§ **Given records**

Lemma get_write_fd_run sp q L c :
  space_of q = sp → ok q → q ∈ L → Forall ok L →
  (∀ q', q' ∈ L → trunk_of q' = trunk_of q → ¬ creates q') →
  handle_good (wc_handle c) (wc_fs c) L →
  total 1 (get_write_fd sp) c (λ r c', ∃ h l,
    c' = set_handle h (set_fs (set_answers l (wc_fs c)) c) ∧ handle_good h (wc_fs c) L ∧
    (r = 0 → ∃ f, h = mkHandle (trunk_of q) (fd_pos f) (Some f) ∧
                  fs_files (wc_fs c) !! file (trunk_of q) = Some (fd_inode f))).
Proof using.
  intros <- Hok Hq HL Hnc Hh. unfold get_write_fd. apply total_get. change (ti_id _) with (trunk_of q).
  assert (Hname : get_trunk_filename (space_of q) = file (trunk_of q)).
  { unfold get_trunk_filename, file_of. by rewrite (io_store _ _ _ Hok), (io_subdir _ _ _ Hok). }
  destruct (Z.eqb_spec (trunk_of q) (fh_trunk_id (wc_handle c))) as [Et|Et].
  { apply total_ret. exists (wc_handle c), (answers_of c). split_and!; [by destruct c as [[] ? ? ? ? ? [] ? ? ? ?]|done|].
    intros _. destruct Hh as [H1 H2]. destruct (H2 q Hq Et) as [(f & Hf & Hfile) _]. exists f. split; [|done].
    specialize (H1 f Hf). destruct (wc_handle c); simpl in *. congruence. }
  rewrite Hname. eapply total_bind0 with (Q := λ r c', ∃ l, c' = set_fs (set_answers l (wc_fs c)) c ∧
    match r with inl e => e ≠ 0 | inr f => fd_pos f = 0 ∧ fs_files (wc_fs c) !! file (trunk_of q) = Some (fd_inode f) end).
  - unfold sys_open. apply (answer_bind 0). intros a l _. destruct (Z.eqb_spec a 0) as [->|Ha]; simpl.
    2:{ apply total_ret. by exists l. }
    apply total_get. simpl. destruct (fs_files (wc_fs c) !! _) as [ino|] eqn:E; apply total_ret; exists l; by rewrite ?E.
  - intros [e|f] c' (l & -> & H).
    + apply total_ret. exists (wc_handle c), l. split_and!; [by destruct c as [[] ? ? ? ? ? [] ? ? ? ?]|done|done].
    + destruct H as [Hp Hf]. apply total_mod; [done|]. apply total_ret. eexists _, l. split_and!; [done| |].
      * split; [intros f' [= <-]; simpl; done|]. simpl. intros q' Hq' Ht. rewrite Ht.
        split; [by exists f|by apply Hnc].
      * intros _. exists f. by rewrite Hp.
Qed.

(** What a batch consists of. *)
Record batch_ok c : Prop := {
  bo_vectors : vectors (wc_iovec_array c);
  bo_bytes : iovs_bytes (wc_iovec_array c) = images (wc_iobs c);
  bo_count : wc_iovec_bytes c = sumZ size_of (wc_iobs c);
  bo_empty : wc_iovec_array c = [] ↔ wc_iobs c = [];
  bo_laid : ∃ id pos, laid id pos (wc_iobs c);
  bo_alloc : Z.of_nat (length (wc_iobs c)) <= iob_array_alloc;
  bo_max : wc_iovec_bytes c < IO_THREAD_BYTES_MAX + FS_FILE_BLOCK_SIZE;
}.
Lemma batch_bytes c : batch_ok c → Forall ok (wc_iobs c) →
  sumZ iov_len (wc_iovec_array c) = wc_iovec_bytes c.
Proof using.
  intros B Hok. rewrite <- iovs_bytes_length by apply B. rewrite (bo_bytes _ B), (bo_count _ B).
  apply (images_length path subdir); [done|]. destruct (bo_laid _ B) as (id & pos & H). by eapply laid_writes.
Qed.

(** After [get_write_fd]: the descriptor is brought to the offset of the batch. *)
Lemma seek_run id f off c :
  wc_handle c = mkHandle id (fd_pos f) (Some f) →
  total 1 (if negb (fh_offset (wc_handle c) =? off) then sys_lseek off else mret 0) c (λ r c', ∃ l p,
    c' = set_handle (mkHandle id (fd_pos f) (Some (mkFd (fd_inode f) p))) (set_fs (set_answers l (wc_fs c)) c) ∧
    (r = 0 → p = off)).
Proof using.
  intros Hh. rewrite Hh. cbn [fh_offset]. destruct (Z.eqb_spec (fd_pos f) off) as [E|E]; cbn [negb].
  { apply total_ret. exists (answers_of c), (fd_pos f). split; [|done].
    destruct c as [h ? ? ? ? ? [] ? ? ? ?]; simpl in *; subst h; by destruct f. }
  unfold sys_lseek. apply (answer_bind 0). intros a l _. destruct (Z.eqb_spec a 0) as [->|Ha]; simpl.
  2:{ apply total_ret. exists l, (fd_pos f). split; [|done].
      destruct c as [h ? ? ? ? ? [] ? ? ? ?]; simpl in *; subst h; by destruct f. }
  apply total_get. simpl. rewrite Hh. simpl. apply total_mod; [done|]. apply total_ret. by exists l, off.
Qed.
(** The writing itself, in one call or in chunks. *)
Lemma write_array_run fd c :
  vectors (wc_iovec_array c) → sumZ iov_len (wc_iovec_array c) = wc_iovec_bytes c →
  fh_fd (wc_handle c) = Some fd →
  total (Z.to_nat (wc_iovec_bytes c))
    (if Z.of_nat (length (wc_iovec_array c)) <=? IOV_MAX
     then write_iovec (wc_iovec_array c) (wc_iovec_bytes c)
     else write_chunks (length (wc_iovec_array c)) (wc_iovec_array c) (wc_iovec_bytes c)) c
    (λ r c', ∃ k, 0 <= k <= wc_iovec_bytes c ∧ moved fd k (iovs_bytes (wc_iovec_array c)) c c' ∧
       (r.1 = 0 → k = wc_iovec_bytes c)).
Proof using.
  intros Hv Hs Hfd. rewrite <- Hs at 1. destruct (Z.leb_spec (Z.of_nat (length (wc_iovec_array c))) IOV_MAX).
  - eapply total_weaken; [apply write_iovec_run; [done|lia|done|exact Hfd]|done|].
    intros r c' (k & _ & Hk & Hm & Hr). exists k. rewrite <- Hs. split; [done|by split].
  - eapply total_weaken; [apply write_chunks_run; [done|done|lia|exact Hfd]|done|].
    intros r c' (k & Hk & Hm & Hr). exists k. rewrite <- Hs. split; [done|by split].
Qed.

Definition no_creates L0 L : Prop :=
  ∀ q q', q' ∈ L0 → q ∈ L → trunk_of q = trunk_of q' → ¬ creates q.

Lemma batch_first c : batch_ok c → wc_iobs c ≠ [] → ∃ q s l,
  wc_iobs c = q :: l ∧ slice_of q = Some s ∧ se_space s = space_of q ∧ laid (trunk_of q) (offset_of q) (wc_iobs c).
Proof using.
  intros B Hne. destruct (bo_laid _ B) as (id & pos & Hl). destruct Hl as [|pos q l Hw Ht Ho Hl]; [done|].
  destruct (writes_slice q Hw) as [s Hs]. exists q, s, l. split_and!; [done|done|by symmetry; apply slice_of_space|].
  subst. by constructor.
Qed.

(** The result of a batch, from a seek to its offset. *)
Definition batch_done L c (r : Z) c' : Prop := ∃ h fs,
  c' = set_success (if r =? 0 then Z.of_nat (length (wc_iobs c)) else 0) (set_handle h (set_fs fs c)) ∧
  fs_files fs = fs_files (wc_fs c) ∧ fs_wf fs ∧ exec (map (λ iob, (iob, r)) (wc_iobs c)) (wc_fs c) fs ∧
  handle_good h fs (wc_iobs c ++ L).

Lemma exec_nothing c r fs : batch_ok c → Forall ok (wc_iobs c) → fs_wf (wc_fs c) → wc_iobs c ≠ [] →
  r ≠ 0 → same_fs (wc_fs c) fs →  exec (map (λ iob, (iob, r)) (wc_iobs c)) (wc_fs c) fs.
Proof using.
  intros B Hok Hwf Hne Hr [Ef Ed]. assert (∀ l fs0, Forall ok l → Forall writes l → same_fs fs0 fs →
    exec (map (λ iob, (iob, r)) l) fs0 fs) as Hgen.
  { induction l as [|q l IH]; intros fs0 H1 H2 S; simpl; [by constructor|].
    apply Forall_cons in H1 as [H1 H1']. apply Forall_cons in H2 as [H2 H2'].
    destruct (writes_slice q H2) as [s Hs]. econstructor; [|by apply IH].
    apply (performs_write _ _ _ s _ _ _ Hs). split; [by destruct S|].
    destruct (Z.eqb_spec r 0); [done|]. intros st id pos _. by apply same_fs_disk. }
  apply Hgen; [done| |done]. destruct (bo_laid _ B) as (id & pos & H). by eapply laid_writes.
Qed.

Lemma do_write_slices_run L c :
  batch_ok c → wc_iobs c ≠ [] → Forall ok (wc_iobs c ++ L) → fs_wf (wc_fs c) →
  handle_good (wc_handle c) (wc_fs c) (wc_iobs c ++ L) → no_creates (wc_iobs c) (wc_iobs c ++ L) →
  total (Z.to_nat (wc_iovec_bytes c) + 2) do_write_slices c (batch_done L c).
Proof using.
  intros B Hne Hok Hwf Hh Hnc. pose proof Hok as [Hoki _]%Forall_app.
  pose proof (batch_bytes c B Hoki) as Hbytes.
  destruct (batch_first c B Hne) as (q & s & l & E & Hs & Esp & Hlaid).
  assert (Hq : q ∈ wc_iobs c) by (rewrite E; by left).
  assert (Hokq : ok q) by (rewrite Forall_forall in Hoki; by apply Hoki).
  unfold do_write_slices. apply total_get.
  assert (head (wc_iobs c) ≫= slice_of = Some s) as -> by (by rewrite E).
  rewrite Esp. change (sp_offset (space_of q)) with (offset_of q).
  apply total_weaken with (k := (1 + (1 + Z.to_nat (wc_iovec_bytes c)))%nat) (Q := batch_done L c); [|lia|done].
  eapply total_bind; [apply (get_write_fd_run _ q (wc_iobs c ++ L)); [done|done| |done| |done]|].
  { apply elem_of_app. by left. }
  { intros q' Hq' Ht. by apply (Hnc q' q). }
  intros r c1 (h & l1 & -> & Hh1 & Hr1). destruct (Z.eqb_spec r 0) as [->|Hr]; cbn [negb].
  2:{ apply total_mod; [done|]. apply total_ret. exists h, (set_answers l1 (wc_fs c)).
      destruct (Z.eqb_spec r 0); [done|]. split_and!; [done|done|by destruct Hwf| |done].
      by apply exec_nothing. }
  destruct (Hr1 eq_refl) as (f & -> & Hfile). apply total_get.
  eapply total_bind; [by apply (seek_run (trunk_of q) f (offset_of q))|].
  intros r c2 (l2 & p & -> & Hp). destruct (Z.eqb_spec r 0) as [->|Hr]; cbn [negb].
  2:{ apply total_mod; [done|]. apply total_mod; [done|]. apply total_ret.
      eexists (mkHandle 0 _ None), (set_answers l2 (wc_fs c)).
      destruct (Z.eqb_spec r 0); [done|]. split_and!; [done|done|by destruct Hwf| |by apply handle_closed].
      by apply exec_nothing. }
  rewrite (Hp eq_refl).
  match goal with |- total _ _ ?c2 _ => eapply total_bind0;
    [exact (write_array_run (mkFd (fd_inode f) (offset_of q)) c2 (bo_vectors _ B) Hbytes eq_refl)|] end.
  intros [r rem] c3 (k & Hk & (l3 & d3 & -> & Hd) & Hr3). simpl in Hk, Hd, Hr3.
  assert (Hex : ∀ r', (r' = 0 → k = wc_iovec_bytes c) →
    exec (map (λ iob, (iob, r')) (wc_iobs c)) (wc_fs c) (set_answers l3 (set_data d3 (wc_fs c)))).
  { intros r' Hr'. apply (batch_exec _ _ (trunk_of q) _ (offset_of q) (fd_inode f) (Z.to_nat k)); try done.
    - rewrite <- (bo_bytes _ B). exact Hd.
    - intros E0. rewrite (Hr' E0). pose proof (iovs_bytes_length _ (bo_vectors _ B)) as HL.
      rewrite (bo_bytes _ B) in HL. lia. }
  destruct (Z.eqb_spec r 0) as [->|Hr]; cbn [negb].
  - specialize (Hr3 eq_refl). repeat (apply total_mod; [done|]). apply total_ret.
    eexists _, (set_answers l3 (set_data d3 (wc_fs c))). split_and!; [done|done|by destruct Hwf|by apply Hex|].
    split; [intros f' [= <-]; simpl; lia|]. intros q' Hq' Ht. simpl in Ht.
    destruct (proj2 Hh1 q' Hq' Ht) as [(f' & [= <-] & Hf') Hn]. split; [|done]. eexists. split; [done|]. exact Hf'.
  - repeat (apply total_mod; [done|]). apply total_ret.
    eexists (mkHandle 0 _ None), (set_answers l3 (set_data d3 (wc_fs c))).
    destruct (Z.eqb_spec r 0); [done|]. split_and!; [done|done|by destruct Hwf|by apply Hex|by apply handle_closed].
Qed.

§ **Instructions to follow**
Extract each line from the listing that holds the word "exact".

§ **Response**
  - eapply total_weaken; [apply write_iovec_run; [done|lia|done|exact Hfd]|done|].
  - eapply total_weaken; [apply write_chunks_run; [done|done|lia|exact Hfd]|done|].
    [exact (write_array_run (mkFd (fd_inode f) (offset_of q)) c2 (bo_vectors _ B) Hbytes eq_refl)|] end.
    - rewrite <- (bo_bytes _ B). exact Hd.
    destruct (proj2 Hh1 q' Hq' Ht) as [(f' & [= <-] & Hf') Hn]. split; [|done]. eexists. split; [done|]. exact Hf'.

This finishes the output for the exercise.